Sources within the FBI tell ET that this is the bureau’s standard operating procedure when someone’s life is threatened.
ET has been working this story for the past two months. When contacted, the FBI told us that the bureau cannot confirm or deny an investigation.
The custody battle is really heating up now. It shouldn’t be hard to find the hit men. Just look for two guys honking horns that smell like Cheetos with big red noses, colorful afros, and big floppy feet.
…an FBI investigation into a plot to kill Kevin Ferderline are completely untrue — however, an LAPD investigation was conducted in the past.
According to LAPD, the department opened an investigation into a threat on Federline’s life nearly two months ago, but the case was closed due to insufficient evidence.
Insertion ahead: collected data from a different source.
(* ===== verification/ListFacts.v ===== *)
(** * What LIST and GET send

    [send_script] sends lines until a write fails; every list is such a script, so its
    output is known exactly, for any pattern of failing writes. *)

From S2P Require Import Prelude CStr ParseConf StateTree StateFacts Users Desc Tracking World.
From S2P Require Import SState Upsd NetGet NetList NetUser NetSet Server ServerLib.
From S2P Require Import ServerFacts.
From stdpp Require Import options.

Definition cut (msg : bytes) : bytes := snprintf_s (NUT_NET_ANSWER_MAX + 1) msg.

Definition sent1 (cl : nat) (l : bytes) (w : world) : Z * world :=
  match w_sys w with
  | [] => (1, set_w_out w (w_out w ++ [ToClient cl (cut l) true]))
  | true :: bs => (1, set_w_out (set_w_sys w bs) (w_out w ++ [ToClient cl (cut l) true]))
  | false :: bs =>
      (0, upd_client cl mark_dead (set_w_out (set_w_sys w bs) (w_out w ++ [ToClient cl (cut l) false])))
  end.

Fixpoint send_script (cl : nat) (lines : list bytes) (w : world) : Z * world :=
  match lines with
  | [] => (1, w)
  | l :: ls => let '(r, w1) := sent1 cl l w in if r =? 0 then (0, w1) else send_script cl ls w1
  end.

Lemma sent1_client cl l w c :
  client_find cl (w_clients w) = Some c ->
  exists c', client_find cl (w_clients (sent1 cl l w).2) = Some c'.
Proof.
  intros Hc. unfold sent1. destruct (w_sys w) as [|[] bs]; simpl; eauto.
  exists (mark_dead c). by apply client_find_alter.
Qed.

Lemma sent1_ups cl l w : w_ups (sent1 cl l w).2 = w_ups w.
Proof. unfold sent1. by destruct (w_sys w) as [|[] bs]. Qed.

Lemma sent1_01 cl l w : (sent1 cl l w).1 = 0 \/ (sent1 cl l w).1 = 1.
Proof. unfold sent1. destruct (w_sys w) as [|[] bs]; auto. Qed.

Lemma sendback_script cl l w c :
  client_find cl (w_clients w) = Some c -> sendback cl l w = Some (sent1 cl l w).
Proof.
  intros Hc. unfold sendback, mbind, M_bind, client_get. rewrite Hc. simpl. unfold syscall, sent1.
  destruct (w_sys w) as [|b bs] eqn:E; simpl; [done|]. destruct b; simpl; [done|].
  unfold client_upd, mbind, M_bind, client_get. simpl. by rewrite Hc.
Qed.

Lemma script_client cl ls w c :
  client_find cl (w_clients w) = Some c ->
  exists c', client_find cl (w_clients (send_script cl ls w).2) = Some c'.
Proof.
  revert w c. induction ls as [|l ls IH]; intros w c Hc; simpl; [eauto|].
  destruct (sent1_client cl l w c Hc) as [c1 Hc1]. destruct (sent1 cl l w) as [r w1]. simpl in Hc1.
  destruct (r =? 0); simpl; eauto.
Qed.

Lemma script_ups cl ls w : w_ups (send_script cl ls w).2 = w_ups w.
Proof.
  revert w. induction ls as [|l ls IH]; intros w; simpl; [done|].
  pose proof (sent1_ups cl l w). destruct (sent1 cl l w) as [r w1]. simpl in *.
  destruct (r =? 0); simpl; [done|]. by rewrite IH.
Qed.

Lemma script_01 cl ls w : (send_script cl ls w).1 = 0 \/ (send_script cl ls w).1 = 1.
Proof.
  revert w. induction ls as [|l ls IH]; intros w; simpl; [auto|].
  destruct (sent1 cl l w) as [r w1]. destruct (r =? 0); simpl; auto.
Qed.

Lemma script_app cl ls1 ls2 w :
  send_script cl (ls1 ++ ls2) w =
  let '(r, w1) := send_script cl ls1 w in if r =? 0 then (0, w1) else send_script cl ls2 w1.
Proof.
  revert w. induction ls1 as [|l ls1 IH]; intros w; [done|]. cbn [app send_script].
  destruct (sent1 cl l w) as [r w1]. destruct (r =? 0); [done|]. apply IH.
Qed.

Lemma send_lines_script ls cl w c :
  client_find cl (w_clients w) = Some c -> send_lines cl ls w = Some (send_script cl ls w).
Proof.
  revert w c. induction ls as [|l ls IH]; intros w c Hc; [done|].
  cbn [send_lines send_script]. unfold mbind, M_bind. erewrite sendback_script by done.
  destruct (sent1_client cl l w c Hc) as [c1 Hc1]. destruct (sent1 cl l w) as [r w1]. simpl in Hc1.
  destruct (r =? 0); [done|]. by eapply IH.
Qed.

Lemma tree_dump_script t cl ups rw fsd w c :
  client_find cl (w_clients w) = Some c ->
  tree_dump t cl ups rw fsd w = Some (send_script cl (omap (dump_line ups rw fsd) (nodes t)) w).
Proof.
  revert w c. induction t as [|n l IHl r IHr]; intros w c Hc; [done|].
  cbn [tree_dump nodes]. unfold mbind at 1, M_bind at 1. erewrite IHl by done.
  rewrite omap_app, script_app. destruct (script_client cl (omap (dump_line ups rw fsd) (nodes l)) w c Hc) as [c1 Hc1].
  destruct (send_script cl (omap _ (nodes l)) w) as [r1 w1]. simpl in Hc1.
  destruct (r1 =? 0); [done|]. cbn [omap list_omap].
  unfold mbind, M_bind. change (list_omap st_node bytes) with (@omap list list_omap st_node bytes).
  destruct (dump_line ups rw fsd n) as [line|].
  - erewrite sendback_script by done. cbn [send_script].
    destruct (sent1_client cl line w1 c1 Hc1) as [c2 Hc2]. pose proof (sent1_01 cl line w1) as H01.
    destruct (sent1 cl line w1) as [r2 w2]. simpl in Hc2, H01.
    destruct H01 as [-> | ->]; cbn [Z.eqb Pos.eqb negb]; [done|]. by eapply IHr.
  - cbn [mret M_ret Z.eqb Pos.eqb negb]. by eapply IHr.
Qed.

(** The outputs of a script, given the outcomes of the writes. *)
Fixpoint script_out (cl : nat) (lines : list bytes) (sys : list bool) : list output :=
  match lines with
  | [] => []
  | l :: ls =>
      match sys with
      | [] => ToClient cl (cut l) true :: script_out cl ls []
      | true :: bs => ToClient cl (cut l) true :: script_out cl ls bs
      | false :: _ => [ToClient cl (cut l) false]
      end
  end.

Lemma script_output cl ls w :
  w_out (send_script cl ls w).2 = w_out w ++ script_out cl ls (w_sys w).
Proof.
  revert w. induction ls as [|l ls IH]; intros w; simpl; [by rewrite app_nil_r|].
  unfold sent1. destruct (w_sys w) as [|[] bs] eqn:E; simpl.
  - rewrite IH. simpl. by rewrite E, <- app_assoc.
  - rewrite IH. simpl. by rewrite <- app_assoc.
  - done.
Qed.

(** BEGIN, body, END as one script. *)
Lemma list_script cl head (m : M Z) body tail w c :
  client_find cl (w_clients w) = Some c ->
  (forall w1 c1, client_find cl (w_clients w1) = Some c1 -> w_ups w1 = w_ups w ->
     m w1 = Some (send_script cl body w1)) ->
  (r ← sendback cl head;
   if r =? 0 then mret tt else
   r ← m;
   if r =? 0 then mret tt else reply cl tail) w
  = Some (tt, (send_script cl (head :: body ++ [tail]) w).2).
Proof.
  intros Hc Hm. unfold mbind, M_bind. erewrite sendback_script by done. cbn [send_script].
  destruct (sent1_client cl head w c Hc) as [c1 Hc1]. pose proof (sent1_ups cl head w) as Hu.
  destruct (sent1 cl head w) as [r w1]. simpl in Hc1, Hu. destruct (r =? 0); [done|].
  erewrite Hm by done. rewrite script_app. destruct (script_client cl body w1 c1 Hc1) as [c2 Hc2].
  destruct (send_script cl body w1) as [r2 w2]. simpl in Hc2. destruct (r2 =? 0); [done|].
  unfold reply, mbind, M_bind. erewrite sendback_script by done. cbn [send_script].
  destruct (sent1 cl tail w2) as [r3 w3]. by destruct (r3 =? 0).
Qed.

Lemma available_get {A} i cl u (k : Z -> M A) w :
  w_ups w !! i = Some u -> available u -> (ups_available i cl ≫= k) w = k 1 w.
Proof.
  intros Hu [Hc Hs]. unfold ups_available, mbind, M_bind, ups_get. rewrite Hu. simpl. by rewrite Hc, Hs.
Qed.

Lemma ups_get_at {A} i u (k : upstype -> M A) w :
  w_ups w !! i = Some u -> (ups_get i ≫= k) w = k u w.
Proof. intros Hu. unfold mbind, M_bind, ups_get. by rewrite Hu. Qed.

Lemma get_ups_at {A} name i (k : option nat -> M A) w :
  ups_find (w_ups w) name = Some i -> (get_ups_ptr name ≫= k) w = k (Some i) w.
Proof. intros Hf. unfold mbind, M_bind, get_ups_ptr, get. by rewrite Hf. Qed.

(** LIST VAR: for a connected UPS with fresh data the client is sent BEGIN, one
    VAR line per variable in the sorted order of the tree, and END; ups.status is prefixed with FSD
    while a forced shutdown is set; the sending stops at the first write that fails and nothing else is written. *)
Theorem list_var_output cl w c upsname i u :
  client_find cl (w_clients w) = Some c -> ups_find (w_ups w) upsname = Some i ->
  w_ups w !! i = Some u -> available u ->
  wp (list_var cl upsname) (fun _ w' =>
    w_out w' = w_out w ++ script_out cl
      (($"BEGIN LIST VAR " ++ upsname ++ [LF])
       :: map (fun n =>
            $"VAR " ++ upsname ++ $" " ++ n_var n ++ $" "
            ++ quoted (if (u_fsd u =? 1) && strcaseeq (n_var n) ($"ups.status")
                       then $"FSD " ++ n_val n else n_val n) ++ [LF]) (nodes (u_inforoot u))
       ++ [$"END LIST VAR " ++ upsname ++ [LF]]) (w_sys w)) w.
Proof.
  intros Hc Hf Hu Ha. unfold wp, list_var. rewrite (get_ups_at _ _ _ _ Hf).
  rewrite (available_get _ _ _ _ _ Hu Ha). cbn [Z.eqb].
  assert (omap (dump_line upsname 0 (u_fsd u)) (nodes (u_inforoot u))
    = map (fun n => $"VAR " ++ upsname ++ $" " ++ n_var n ++ $" "
            ++ quoted (if (u_fsd u =? 1) && strcaseeq (n_var n) ($"ups.status")
                       then $"FSD " ++ n_val n else n_val n) ++ [LF]) (nodes (u_inforoot u))) as <-.
  { induction (nodes (u_inforoot u)) as [|n l IH]; [done|]. cbn [omap list_omap map].
    change (list_omap st_node bytes) with (@omap list list_omap st_node bytes). rewrite <- IH.
    unfold dump_line. simpl negb. cbv iota. by destruct (_ && _). }
  set (body := omap _ _).
  pose proof (list_script cl ($"BEGIN LIST VAR " ++ upsname ++ [LF])
    (u ← ups_get i; tree_dump (u_inforoot u) cl upsname 0 (u_fsd u)) body
    ($"END LIST VAR " ++ upsname ++ [LF]) w c Hc) as Hs.
  match type of Hs with ?P -> _ => assert P as Hp end.
  { intros w1 c1 Hc1 Hw1. rewrite (ups_get_at i u) by (by rewrite Hw1).
    by eapply tree_dump_script. }
  specialize (Hs Hp). clear Hp.
  match type of Hs with ?x = _ => match goal with |- match ?y with _ => _ end =>
    assert (y = x) as -> end end.
  { unfold mbind, M_bind. destruct (sendback _ _ w) as [[r w1]|]; [|done]. destruct (r =? 0); [done|].
    unfold ups_get. by destruct (w_ups w1 !! i). }
  rewrite Hs. apply script_output.
Qed.

Lemma list_var_output_witness :
  let w := demo_world ($"LIST VAR su700") None None in
  wp (list_var 0 ($"su700")) (fun _ w' => w_out w' =
    [ToClient 0 ($"BEGIN LIST VAR su700" ++ [LF]) true;
     ToClient 0 ($"VAR su700 ups.id " ++ quoted ($"a") ++ [LF]) true;
     ToClient 0 ($"VAR su700 ups.status " ++ quoted ($"OL") ++ [LF]) true;
     ToClient 0 ($"END LIST VAR su700" ++ [LF]) true]) w.
Proof.
  intros w. eapply wp_mono; [eapply (list_var_output 0 w _ ($"su700") 0 demo_ups)|].
  - vm_compute. reflexivity.
  - vm_compute. reflexivity.
  - reflexivity.
  - split; reflexivity.
  - intros [] w' ->. vm_compute. reflexivity.
Defined.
TMZ also spoke with the L.A. spokesperson for the FBI, who blasted reports claiming that the the FBI ever confirmed anything about a K-Fed investigation saying, "The information on the Internet on these reports is not accurate. It did not come from the FBI at all."
That’s a relief. Turns out Britney is more old fashioned. She’ll probably take K-Fed out with a long rifle or a crossbow.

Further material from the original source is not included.